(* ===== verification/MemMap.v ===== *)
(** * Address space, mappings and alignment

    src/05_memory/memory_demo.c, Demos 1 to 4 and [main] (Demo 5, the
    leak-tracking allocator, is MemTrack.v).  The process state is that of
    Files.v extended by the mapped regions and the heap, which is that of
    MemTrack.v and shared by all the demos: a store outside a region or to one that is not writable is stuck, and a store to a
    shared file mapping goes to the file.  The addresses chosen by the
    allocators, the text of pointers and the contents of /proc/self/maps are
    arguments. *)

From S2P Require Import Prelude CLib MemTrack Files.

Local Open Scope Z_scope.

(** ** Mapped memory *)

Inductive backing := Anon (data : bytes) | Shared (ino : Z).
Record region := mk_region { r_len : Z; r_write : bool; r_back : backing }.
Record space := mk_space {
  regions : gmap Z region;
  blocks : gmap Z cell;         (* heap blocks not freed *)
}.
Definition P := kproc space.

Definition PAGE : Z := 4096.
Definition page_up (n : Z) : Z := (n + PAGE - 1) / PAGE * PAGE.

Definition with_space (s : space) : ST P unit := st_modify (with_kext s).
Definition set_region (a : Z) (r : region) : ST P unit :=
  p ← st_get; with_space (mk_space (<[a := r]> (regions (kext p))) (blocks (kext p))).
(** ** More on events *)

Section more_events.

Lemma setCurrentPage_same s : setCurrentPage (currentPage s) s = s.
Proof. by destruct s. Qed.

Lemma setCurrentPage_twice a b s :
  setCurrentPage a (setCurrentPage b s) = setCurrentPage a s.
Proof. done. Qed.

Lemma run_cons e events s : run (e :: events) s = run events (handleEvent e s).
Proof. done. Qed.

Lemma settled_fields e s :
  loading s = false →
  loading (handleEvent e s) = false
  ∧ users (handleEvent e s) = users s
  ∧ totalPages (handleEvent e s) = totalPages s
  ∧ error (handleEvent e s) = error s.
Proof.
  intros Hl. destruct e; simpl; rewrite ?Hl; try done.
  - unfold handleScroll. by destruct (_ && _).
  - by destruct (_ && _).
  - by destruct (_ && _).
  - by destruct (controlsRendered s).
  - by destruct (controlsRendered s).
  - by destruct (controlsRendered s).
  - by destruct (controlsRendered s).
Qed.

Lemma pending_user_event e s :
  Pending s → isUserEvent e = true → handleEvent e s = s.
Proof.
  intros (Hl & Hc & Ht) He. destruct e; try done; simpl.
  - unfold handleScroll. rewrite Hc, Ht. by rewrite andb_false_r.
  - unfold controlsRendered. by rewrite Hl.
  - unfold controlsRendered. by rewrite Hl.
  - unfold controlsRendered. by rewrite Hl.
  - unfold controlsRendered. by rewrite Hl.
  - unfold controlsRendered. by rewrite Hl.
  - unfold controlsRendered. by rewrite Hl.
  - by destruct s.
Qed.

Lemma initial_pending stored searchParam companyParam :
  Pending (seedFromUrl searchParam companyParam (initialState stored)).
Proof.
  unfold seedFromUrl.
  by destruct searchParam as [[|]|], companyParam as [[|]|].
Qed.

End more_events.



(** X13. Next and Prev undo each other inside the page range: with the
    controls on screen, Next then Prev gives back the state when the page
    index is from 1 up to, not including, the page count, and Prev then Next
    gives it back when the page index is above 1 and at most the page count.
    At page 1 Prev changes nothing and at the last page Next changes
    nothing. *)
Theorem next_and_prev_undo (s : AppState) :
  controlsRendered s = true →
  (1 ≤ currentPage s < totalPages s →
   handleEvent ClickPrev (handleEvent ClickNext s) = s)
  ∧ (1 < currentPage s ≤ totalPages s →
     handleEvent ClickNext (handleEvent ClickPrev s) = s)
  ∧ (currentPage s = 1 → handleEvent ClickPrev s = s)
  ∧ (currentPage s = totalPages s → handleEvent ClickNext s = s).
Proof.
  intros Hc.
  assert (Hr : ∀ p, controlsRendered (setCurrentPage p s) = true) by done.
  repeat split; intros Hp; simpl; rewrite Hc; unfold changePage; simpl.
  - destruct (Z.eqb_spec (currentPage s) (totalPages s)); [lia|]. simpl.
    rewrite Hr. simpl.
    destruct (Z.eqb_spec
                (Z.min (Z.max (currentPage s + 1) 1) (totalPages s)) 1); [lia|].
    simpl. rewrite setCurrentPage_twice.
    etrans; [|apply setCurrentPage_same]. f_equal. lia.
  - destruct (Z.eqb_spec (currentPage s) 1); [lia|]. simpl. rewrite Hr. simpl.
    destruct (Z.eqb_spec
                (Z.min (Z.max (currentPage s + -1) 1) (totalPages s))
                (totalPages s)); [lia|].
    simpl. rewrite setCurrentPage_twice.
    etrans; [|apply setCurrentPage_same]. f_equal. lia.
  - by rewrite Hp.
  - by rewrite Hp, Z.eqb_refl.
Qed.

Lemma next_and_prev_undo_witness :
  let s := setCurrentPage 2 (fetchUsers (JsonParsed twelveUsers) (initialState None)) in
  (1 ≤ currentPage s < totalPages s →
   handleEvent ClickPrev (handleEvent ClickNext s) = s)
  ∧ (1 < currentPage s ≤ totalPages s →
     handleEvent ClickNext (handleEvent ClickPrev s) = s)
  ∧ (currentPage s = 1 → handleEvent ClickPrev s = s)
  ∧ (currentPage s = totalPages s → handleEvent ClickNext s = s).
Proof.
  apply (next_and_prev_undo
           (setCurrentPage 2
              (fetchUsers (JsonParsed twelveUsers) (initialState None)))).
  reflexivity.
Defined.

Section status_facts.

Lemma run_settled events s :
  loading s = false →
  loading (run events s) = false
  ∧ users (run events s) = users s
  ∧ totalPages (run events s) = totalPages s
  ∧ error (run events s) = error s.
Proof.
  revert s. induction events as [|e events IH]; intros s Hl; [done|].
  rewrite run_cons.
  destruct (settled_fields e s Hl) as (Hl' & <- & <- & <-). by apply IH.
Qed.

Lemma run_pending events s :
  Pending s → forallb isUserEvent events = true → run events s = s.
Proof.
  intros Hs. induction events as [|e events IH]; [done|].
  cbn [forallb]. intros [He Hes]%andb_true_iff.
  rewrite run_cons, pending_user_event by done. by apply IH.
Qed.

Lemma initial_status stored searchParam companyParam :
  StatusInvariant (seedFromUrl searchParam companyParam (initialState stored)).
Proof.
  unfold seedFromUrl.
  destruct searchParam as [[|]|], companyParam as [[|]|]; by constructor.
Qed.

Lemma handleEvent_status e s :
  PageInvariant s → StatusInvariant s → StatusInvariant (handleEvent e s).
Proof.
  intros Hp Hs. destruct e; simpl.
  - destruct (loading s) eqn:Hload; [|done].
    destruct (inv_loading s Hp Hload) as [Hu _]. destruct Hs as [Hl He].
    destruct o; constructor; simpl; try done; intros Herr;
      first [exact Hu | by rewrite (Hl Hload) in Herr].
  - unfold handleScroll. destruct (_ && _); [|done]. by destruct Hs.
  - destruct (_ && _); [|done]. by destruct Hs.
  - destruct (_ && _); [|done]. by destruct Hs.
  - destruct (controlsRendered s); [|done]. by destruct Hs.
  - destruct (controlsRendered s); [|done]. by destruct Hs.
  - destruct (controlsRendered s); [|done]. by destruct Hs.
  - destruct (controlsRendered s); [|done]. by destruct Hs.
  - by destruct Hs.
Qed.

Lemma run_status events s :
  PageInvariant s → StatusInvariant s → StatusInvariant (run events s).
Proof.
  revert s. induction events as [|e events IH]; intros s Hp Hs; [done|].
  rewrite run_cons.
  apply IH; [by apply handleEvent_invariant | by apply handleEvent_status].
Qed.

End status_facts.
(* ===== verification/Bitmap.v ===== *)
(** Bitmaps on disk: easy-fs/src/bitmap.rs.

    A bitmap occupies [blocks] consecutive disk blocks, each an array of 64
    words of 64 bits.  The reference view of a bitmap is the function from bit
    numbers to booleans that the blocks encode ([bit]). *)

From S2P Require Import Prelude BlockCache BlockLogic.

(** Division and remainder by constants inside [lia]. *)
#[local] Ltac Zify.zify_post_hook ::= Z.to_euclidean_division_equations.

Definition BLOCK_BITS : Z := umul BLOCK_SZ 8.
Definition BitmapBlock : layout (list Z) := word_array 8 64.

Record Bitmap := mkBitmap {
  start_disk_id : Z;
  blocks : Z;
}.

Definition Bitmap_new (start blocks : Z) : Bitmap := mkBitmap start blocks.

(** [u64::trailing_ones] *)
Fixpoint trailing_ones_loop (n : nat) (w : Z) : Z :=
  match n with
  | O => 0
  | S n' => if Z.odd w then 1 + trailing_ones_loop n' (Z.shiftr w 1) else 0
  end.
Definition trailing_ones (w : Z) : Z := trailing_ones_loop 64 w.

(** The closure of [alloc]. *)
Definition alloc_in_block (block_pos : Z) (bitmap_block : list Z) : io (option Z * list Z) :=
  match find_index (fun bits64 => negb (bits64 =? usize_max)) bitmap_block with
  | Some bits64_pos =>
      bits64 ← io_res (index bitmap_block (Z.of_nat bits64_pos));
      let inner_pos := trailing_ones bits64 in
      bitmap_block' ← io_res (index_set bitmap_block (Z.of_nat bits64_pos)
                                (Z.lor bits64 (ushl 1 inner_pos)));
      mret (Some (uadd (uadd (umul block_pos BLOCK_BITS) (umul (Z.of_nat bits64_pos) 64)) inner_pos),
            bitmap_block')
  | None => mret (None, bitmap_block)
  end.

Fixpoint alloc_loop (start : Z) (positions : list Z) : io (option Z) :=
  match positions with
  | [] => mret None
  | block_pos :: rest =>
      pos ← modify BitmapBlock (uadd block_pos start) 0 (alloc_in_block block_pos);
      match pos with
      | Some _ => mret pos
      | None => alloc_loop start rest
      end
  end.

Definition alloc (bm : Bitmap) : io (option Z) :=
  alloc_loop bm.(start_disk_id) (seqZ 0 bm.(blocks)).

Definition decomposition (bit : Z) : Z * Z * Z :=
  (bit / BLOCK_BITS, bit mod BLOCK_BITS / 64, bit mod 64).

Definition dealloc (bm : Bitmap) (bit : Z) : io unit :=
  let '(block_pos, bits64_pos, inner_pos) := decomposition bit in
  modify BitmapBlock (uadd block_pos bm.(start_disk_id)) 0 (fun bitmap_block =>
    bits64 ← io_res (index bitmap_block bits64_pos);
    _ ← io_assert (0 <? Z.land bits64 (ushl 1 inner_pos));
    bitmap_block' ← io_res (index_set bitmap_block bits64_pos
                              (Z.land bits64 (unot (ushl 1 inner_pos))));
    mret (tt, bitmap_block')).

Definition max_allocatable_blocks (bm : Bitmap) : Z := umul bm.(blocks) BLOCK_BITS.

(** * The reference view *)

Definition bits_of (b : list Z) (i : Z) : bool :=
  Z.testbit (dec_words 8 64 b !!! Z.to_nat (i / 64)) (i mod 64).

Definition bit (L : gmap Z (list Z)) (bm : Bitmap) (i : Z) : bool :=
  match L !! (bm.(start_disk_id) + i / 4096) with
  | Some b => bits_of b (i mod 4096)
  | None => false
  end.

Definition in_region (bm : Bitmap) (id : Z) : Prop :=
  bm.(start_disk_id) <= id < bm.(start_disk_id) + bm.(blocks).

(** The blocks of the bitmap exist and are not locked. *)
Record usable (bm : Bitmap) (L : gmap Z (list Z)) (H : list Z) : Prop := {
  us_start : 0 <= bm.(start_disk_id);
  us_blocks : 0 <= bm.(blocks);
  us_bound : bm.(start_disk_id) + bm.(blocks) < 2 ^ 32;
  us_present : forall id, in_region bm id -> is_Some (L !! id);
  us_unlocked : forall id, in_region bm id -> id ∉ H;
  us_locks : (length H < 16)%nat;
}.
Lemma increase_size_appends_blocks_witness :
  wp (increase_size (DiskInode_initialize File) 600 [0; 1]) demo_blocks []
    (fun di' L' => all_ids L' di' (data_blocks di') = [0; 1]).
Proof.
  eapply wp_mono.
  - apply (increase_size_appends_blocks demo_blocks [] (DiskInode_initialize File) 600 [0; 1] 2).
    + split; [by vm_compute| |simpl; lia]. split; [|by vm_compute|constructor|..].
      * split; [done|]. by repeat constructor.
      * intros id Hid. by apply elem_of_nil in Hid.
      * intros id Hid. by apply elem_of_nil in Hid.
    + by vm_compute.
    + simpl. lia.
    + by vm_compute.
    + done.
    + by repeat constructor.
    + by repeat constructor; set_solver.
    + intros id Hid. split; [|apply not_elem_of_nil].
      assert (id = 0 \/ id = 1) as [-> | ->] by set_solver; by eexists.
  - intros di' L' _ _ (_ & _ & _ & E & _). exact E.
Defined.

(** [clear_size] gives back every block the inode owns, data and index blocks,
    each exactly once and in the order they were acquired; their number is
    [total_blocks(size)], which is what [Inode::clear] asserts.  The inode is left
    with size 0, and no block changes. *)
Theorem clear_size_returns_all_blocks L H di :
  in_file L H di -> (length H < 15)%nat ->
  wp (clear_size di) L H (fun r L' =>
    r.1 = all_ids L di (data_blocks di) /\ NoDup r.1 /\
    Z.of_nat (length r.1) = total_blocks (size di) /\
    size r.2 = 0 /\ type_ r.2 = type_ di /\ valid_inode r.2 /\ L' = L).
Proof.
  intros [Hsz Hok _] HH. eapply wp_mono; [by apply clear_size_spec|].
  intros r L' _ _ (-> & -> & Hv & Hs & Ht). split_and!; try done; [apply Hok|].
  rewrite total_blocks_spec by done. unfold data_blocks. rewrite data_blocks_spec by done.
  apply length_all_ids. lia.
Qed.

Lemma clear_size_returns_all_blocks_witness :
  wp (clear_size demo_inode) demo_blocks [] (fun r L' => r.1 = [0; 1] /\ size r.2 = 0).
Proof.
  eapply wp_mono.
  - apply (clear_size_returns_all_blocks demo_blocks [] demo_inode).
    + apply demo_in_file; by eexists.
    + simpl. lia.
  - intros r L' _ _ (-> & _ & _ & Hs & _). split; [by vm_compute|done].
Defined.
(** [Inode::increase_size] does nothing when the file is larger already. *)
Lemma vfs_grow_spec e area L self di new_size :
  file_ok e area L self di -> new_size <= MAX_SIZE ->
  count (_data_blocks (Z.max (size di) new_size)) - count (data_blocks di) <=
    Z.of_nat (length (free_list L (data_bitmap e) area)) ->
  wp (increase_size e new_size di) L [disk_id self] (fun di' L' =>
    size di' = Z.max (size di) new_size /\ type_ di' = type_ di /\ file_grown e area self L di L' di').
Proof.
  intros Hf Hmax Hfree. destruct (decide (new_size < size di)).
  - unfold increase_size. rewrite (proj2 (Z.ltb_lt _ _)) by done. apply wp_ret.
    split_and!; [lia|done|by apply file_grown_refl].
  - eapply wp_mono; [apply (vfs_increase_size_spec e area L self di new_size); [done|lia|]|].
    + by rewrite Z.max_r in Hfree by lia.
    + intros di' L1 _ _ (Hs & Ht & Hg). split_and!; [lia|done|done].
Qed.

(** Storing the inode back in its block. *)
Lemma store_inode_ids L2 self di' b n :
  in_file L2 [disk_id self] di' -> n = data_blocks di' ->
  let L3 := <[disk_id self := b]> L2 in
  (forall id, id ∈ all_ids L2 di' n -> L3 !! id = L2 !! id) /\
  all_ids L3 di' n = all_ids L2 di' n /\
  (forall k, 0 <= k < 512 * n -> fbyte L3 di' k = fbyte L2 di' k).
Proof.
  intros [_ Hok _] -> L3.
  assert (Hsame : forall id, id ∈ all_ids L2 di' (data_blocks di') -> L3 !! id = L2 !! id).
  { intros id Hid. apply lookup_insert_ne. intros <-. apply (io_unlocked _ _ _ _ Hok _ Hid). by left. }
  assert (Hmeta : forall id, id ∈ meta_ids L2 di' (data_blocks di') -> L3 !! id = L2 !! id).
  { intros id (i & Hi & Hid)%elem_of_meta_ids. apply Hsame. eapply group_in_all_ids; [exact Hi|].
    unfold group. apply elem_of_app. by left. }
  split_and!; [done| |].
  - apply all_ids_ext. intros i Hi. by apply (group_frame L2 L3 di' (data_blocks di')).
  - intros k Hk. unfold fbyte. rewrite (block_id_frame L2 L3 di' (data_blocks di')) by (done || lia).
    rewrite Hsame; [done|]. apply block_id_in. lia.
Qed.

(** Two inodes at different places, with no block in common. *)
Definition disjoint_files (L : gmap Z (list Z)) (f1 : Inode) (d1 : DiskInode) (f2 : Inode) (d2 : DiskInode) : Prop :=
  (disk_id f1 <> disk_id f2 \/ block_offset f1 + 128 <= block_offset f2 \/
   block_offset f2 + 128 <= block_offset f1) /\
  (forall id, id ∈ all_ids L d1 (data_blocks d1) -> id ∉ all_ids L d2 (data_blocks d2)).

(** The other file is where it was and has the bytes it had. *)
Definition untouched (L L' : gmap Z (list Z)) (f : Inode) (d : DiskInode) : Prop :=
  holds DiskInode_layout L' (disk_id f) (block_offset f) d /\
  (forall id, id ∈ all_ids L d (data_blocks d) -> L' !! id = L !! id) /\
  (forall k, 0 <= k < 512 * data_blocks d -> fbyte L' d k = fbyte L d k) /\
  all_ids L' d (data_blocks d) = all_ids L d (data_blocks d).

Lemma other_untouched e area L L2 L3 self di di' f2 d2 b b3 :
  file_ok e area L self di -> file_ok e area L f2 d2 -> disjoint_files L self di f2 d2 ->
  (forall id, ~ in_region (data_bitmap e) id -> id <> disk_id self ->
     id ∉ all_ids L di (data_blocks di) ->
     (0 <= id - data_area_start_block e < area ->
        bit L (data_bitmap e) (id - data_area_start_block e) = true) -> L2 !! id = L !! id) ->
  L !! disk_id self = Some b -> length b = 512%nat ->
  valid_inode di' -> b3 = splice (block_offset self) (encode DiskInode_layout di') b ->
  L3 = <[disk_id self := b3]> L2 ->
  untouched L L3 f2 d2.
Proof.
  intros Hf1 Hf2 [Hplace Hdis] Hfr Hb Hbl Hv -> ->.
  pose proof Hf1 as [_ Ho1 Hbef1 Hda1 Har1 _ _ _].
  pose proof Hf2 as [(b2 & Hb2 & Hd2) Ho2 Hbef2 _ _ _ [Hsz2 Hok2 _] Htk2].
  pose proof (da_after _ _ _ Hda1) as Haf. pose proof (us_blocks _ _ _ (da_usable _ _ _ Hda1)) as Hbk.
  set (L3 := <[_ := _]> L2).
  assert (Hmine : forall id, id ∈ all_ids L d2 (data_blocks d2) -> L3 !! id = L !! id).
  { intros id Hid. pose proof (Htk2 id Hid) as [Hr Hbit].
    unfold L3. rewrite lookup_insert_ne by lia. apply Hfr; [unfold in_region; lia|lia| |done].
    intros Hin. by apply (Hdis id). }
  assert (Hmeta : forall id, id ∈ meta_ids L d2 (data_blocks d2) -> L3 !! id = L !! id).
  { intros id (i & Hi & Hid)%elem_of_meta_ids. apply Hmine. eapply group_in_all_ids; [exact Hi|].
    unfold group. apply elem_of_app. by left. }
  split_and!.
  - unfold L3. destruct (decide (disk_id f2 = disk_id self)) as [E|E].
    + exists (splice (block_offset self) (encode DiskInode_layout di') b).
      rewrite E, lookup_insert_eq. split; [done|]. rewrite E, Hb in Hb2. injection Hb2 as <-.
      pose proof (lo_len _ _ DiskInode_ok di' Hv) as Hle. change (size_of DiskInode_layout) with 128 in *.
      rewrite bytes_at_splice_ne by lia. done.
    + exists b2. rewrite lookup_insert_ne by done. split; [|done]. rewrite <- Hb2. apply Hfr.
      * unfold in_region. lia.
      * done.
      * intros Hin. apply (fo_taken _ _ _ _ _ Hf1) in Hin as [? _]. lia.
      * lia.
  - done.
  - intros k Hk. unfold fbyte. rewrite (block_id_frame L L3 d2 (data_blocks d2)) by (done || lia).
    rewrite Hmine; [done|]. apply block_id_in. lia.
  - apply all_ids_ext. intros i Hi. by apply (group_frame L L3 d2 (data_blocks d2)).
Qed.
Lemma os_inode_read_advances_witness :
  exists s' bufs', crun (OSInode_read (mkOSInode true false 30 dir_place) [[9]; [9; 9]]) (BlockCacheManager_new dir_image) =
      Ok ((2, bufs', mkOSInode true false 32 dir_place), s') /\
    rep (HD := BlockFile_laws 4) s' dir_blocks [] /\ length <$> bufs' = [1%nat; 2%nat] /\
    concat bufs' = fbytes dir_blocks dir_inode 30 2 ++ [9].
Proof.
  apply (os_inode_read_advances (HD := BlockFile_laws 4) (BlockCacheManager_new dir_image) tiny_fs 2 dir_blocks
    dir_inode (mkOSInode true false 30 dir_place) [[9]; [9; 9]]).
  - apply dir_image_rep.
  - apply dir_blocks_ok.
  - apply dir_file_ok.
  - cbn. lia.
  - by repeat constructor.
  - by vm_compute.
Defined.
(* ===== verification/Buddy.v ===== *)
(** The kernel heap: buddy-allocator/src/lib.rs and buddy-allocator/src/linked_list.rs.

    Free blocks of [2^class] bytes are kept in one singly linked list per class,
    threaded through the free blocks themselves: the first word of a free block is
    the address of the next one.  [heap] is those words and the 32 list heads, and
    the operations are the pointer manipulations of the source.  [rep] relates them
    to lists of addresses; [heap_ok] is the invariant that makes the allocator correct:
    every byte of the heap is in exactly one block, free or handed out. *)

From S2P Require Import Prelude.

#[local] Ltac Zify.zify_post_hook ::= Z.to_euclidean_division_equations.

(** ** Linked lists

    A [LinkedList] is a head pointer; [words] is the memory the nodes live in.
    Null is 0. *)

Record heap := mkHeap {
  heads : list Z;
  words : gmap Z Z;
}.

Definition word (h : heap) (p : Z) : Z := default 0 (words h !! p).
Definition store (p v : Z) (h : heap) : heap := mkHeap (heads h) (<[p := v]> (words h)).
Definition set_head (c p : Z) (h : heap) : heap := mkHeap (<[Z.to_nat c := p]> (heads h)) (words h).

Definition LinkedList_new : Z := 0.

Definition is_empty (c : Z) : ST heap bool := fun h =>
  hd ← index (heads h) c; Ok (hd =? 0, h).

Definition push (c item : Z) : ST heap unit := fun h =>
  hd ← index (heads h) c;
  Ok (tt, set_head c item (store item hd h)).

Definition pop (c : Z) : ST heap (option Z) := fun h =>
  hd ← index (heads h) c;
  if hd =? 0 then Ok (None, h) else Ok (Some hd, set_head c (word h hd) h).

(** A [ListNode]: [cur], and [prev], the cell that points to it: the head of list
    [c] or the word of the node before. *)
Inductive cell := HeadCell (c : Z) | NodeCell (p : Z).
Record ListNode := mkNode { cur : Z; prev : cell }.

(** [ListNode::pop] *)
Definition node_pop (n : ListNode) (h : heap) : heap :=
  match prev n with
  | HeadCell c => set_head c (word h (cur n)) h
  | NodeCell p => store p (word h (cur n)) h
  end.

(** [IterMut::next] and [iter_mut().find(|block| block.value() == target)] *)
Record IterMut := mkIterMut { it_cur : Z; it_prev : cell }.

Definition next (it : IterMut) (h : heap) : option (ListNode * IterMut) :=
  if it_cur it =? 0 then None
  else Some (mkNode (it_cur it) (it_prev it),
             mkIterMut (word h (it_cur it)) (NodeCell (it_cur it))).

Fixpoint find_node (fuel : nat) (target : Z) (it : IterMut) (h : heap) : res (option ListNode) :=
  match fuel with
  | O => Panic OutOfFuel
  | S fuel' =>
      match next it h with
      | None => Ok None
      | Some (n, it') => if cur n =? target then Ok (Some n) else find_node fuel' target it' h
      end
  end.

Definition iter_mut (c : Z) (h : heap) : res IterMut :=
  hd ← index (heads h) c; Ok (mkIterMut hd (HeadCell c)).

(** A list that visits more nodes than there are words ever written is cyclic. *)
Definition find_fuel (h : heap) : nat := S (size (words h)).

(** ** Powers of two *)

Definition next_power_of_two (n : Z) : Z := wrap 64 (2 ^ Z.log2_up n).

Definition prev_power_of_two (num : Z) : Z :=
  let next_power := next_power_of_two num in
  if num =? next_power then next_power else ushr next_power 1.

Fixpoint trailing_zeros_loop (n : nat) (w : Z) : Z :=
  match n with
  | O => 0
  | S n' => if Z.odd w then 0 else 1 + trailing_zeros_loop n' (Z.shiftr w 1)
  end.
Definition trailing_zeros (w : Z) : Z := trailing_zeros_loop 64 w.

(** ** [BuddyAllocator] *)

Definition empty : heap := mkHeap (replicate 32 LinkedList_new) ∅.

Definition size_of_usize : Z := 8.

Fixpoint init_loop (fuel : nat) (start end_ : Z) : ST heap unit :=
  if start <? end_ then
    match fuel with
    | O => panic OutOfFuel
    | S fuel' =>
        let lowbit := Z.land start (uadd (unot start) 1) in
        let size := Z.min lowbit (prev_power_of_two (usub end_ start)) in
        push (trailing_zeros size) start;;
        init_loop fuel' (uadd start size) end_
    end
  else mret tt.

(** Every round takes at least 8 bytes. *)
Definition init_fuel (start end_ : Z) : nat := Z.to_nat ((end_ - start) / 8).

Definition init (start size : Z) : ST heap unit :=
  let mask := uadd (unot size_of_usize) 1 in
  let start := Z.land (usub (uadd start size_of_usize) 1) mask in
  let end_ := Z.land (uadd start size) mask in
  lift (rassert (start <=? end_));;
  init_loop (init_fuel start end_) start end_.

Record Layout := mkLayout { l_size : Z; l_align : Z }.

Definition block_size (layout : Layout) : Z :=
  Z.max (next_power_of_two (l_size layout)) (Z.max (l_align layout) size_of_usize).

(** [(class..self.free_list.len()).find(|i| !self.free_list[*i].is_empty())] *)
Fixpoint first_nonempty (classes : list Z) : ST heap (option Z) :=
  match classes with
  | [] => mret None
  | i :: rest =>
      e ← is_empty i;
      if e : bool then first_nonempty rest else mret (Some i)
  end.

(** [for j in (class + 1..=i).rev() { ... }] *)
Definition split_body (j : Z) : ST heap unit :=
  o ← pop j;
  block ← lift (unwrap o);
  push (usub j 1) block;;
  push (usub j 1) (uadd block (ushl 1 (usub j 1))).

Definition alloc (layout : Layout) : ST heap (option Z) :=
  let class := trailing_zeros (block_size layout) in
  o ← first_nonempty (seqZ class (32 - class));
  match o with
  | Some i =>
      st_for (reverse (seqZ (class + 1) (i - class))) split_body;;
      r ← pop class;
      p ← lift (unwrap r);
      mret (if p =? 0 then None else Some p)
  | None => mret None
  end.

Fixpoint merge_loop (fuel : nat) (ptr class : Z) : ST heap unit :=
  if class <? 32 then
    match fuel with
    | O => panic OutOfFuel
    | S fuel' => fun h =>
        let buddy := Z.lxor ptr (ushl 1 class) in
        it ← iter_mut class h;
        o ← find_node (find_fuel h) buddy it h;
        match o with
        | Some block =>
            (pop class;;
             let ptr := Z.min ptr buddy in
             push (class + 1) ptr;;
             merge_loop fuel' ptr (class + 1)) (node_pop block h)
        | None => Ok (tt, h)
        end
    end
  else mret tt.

________________________

Copy word for word the stretch of entries above from the line that has "- apply dir_image_rep." through the line that has "c (word h (cur n)) h", both ends included, and nothing outside it.

  - apply dir_image_rep.
  - apply dir_blocks_ok.
  - apply dir_file_ok.
  - cbn. lia.
  - by repeat constructor.
  - by vm_compute.
Defined.
(* ===== verification/Buddy.v ===== *)
(** The kernel heap: buddy-allocator/src/lib.rs and buddy-allocator/src/linked_list.rs.

    Free blocks of [2^class] bytes are kept in one singly linked list per class,
    threaded through the free blocks themselves: the first word of a free block is
    the address of the next one.  [heap] is those words and the 32 list heads, and
    the operations are the pointer manipulations of the source.  [rep] relates them
    to lists of addresses; [heap_ok] is the invariant that makes the allocator correct:
    every byte of the heap is in exactly one block, free or handed out. *)

From S2P Require Import Prelude.

#[local] Ltac Zify.zify_post_hook ::= Z.to_euclidean_division_equations.

(** ** Linked lists

    A [LinkedList] is a head pointer; [words] is the memory the nodes live in.
    Null is 0. *)

Record heap := mkHeap {
  heads : list Z;
  words : gmap Z Z;
}.

Definition word (h : heap) (p : Z) : Z := default 0 (words h !! p).
Definition store (p v : Z) (h : heap) : heap := mkHeap (heads h) (<[p := v]> (words h)).
Definition set_head (c p : Z) (h : heap) : heap := mkHeap (<[Z.to_nat c := p]> (heads h)) (words h).

Definition LinkedList_new : Z := 0.

Definition is_empty (c : Z) : ST heap bool := fun h =>
  hd ← index (heads h) c; Ok (hd =? 0, h).

Definition push (c item : Z) : ST heap unit := fun h =>
  hd ← index (heads h) c;
  Ok (tt, set_head c item (store item hd h)).

Definition pop (c : Z) : ST heap (option Z) := fun h =>
  hd ← index (heads h) c;
  if hd =? 0 then Ok (None, h) else Ok (Some hd, set_head c (word h hd) h).

(** A [ListNode]: [cur], and [prev], the cell that points to it: the head of list
    [c] or the word of the node before. *)
Inductive cell := HeadCell (c : Z) | NodeCell (p : Z).
Record ListNode := mkNode { cur : Z; prev : cell }.

(** [ListNode::pop] *)
Definition node_pop (n : ListNode) (h : heap) : heap :=
  match prev n with
  | HeadCell c => set_head c (word h (cur n)) h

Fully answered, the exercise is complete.